* **GOAL OF THE EXERCISE**
Using the data below, copy every line that contains the word "lines".

[Stored data entries]
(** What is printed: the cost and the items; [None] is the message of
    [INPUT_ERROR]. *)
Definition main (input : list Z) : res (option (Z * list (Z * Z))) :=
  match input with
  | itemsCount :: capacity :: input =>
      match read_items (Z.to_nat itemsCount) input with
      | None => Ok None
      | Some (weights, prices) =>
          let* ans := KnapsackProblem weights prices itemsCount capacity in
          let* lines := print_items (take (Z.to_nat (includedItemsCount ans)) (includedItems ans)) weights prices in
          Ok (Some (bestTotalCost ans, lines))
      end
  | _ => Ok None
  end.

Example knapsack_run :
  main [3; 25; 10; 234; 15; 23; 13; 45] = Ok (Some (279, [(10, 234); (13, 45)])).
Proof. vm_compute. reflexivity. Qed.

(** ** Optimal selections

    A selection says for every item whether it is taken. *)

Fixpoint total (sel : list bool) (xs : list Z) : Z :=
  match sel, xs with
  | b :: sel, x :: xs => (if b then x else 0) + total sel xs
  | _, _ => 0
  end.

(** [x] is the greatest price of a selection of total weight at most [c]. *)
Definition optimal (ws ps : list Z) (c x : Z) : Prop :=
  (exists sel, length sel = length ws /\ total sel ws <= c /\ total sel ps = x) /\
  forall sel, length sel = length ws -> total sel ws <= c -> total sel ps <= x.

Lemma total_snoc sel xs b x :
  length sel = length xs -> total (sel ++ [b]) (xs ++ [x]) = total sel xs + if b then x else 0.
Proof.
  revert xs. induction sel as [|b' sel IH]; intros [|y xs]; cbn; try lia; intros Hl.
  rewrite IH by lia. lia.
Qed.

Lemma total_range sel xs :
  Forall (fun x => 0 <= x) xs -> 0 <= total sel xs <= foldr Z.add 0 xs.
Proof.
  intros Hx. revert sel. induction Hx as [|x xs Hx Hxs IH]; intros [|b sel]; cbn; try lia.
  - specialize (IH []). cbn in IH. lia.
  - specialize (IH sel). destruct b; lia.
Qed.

* **TASK ANSWER**
          let* lines := print_items (take (Z.to_nat (includedItemsCount ans)) (includedItems ans)) weights prices in
          Ok (Some (bestTotalCost ans, lines))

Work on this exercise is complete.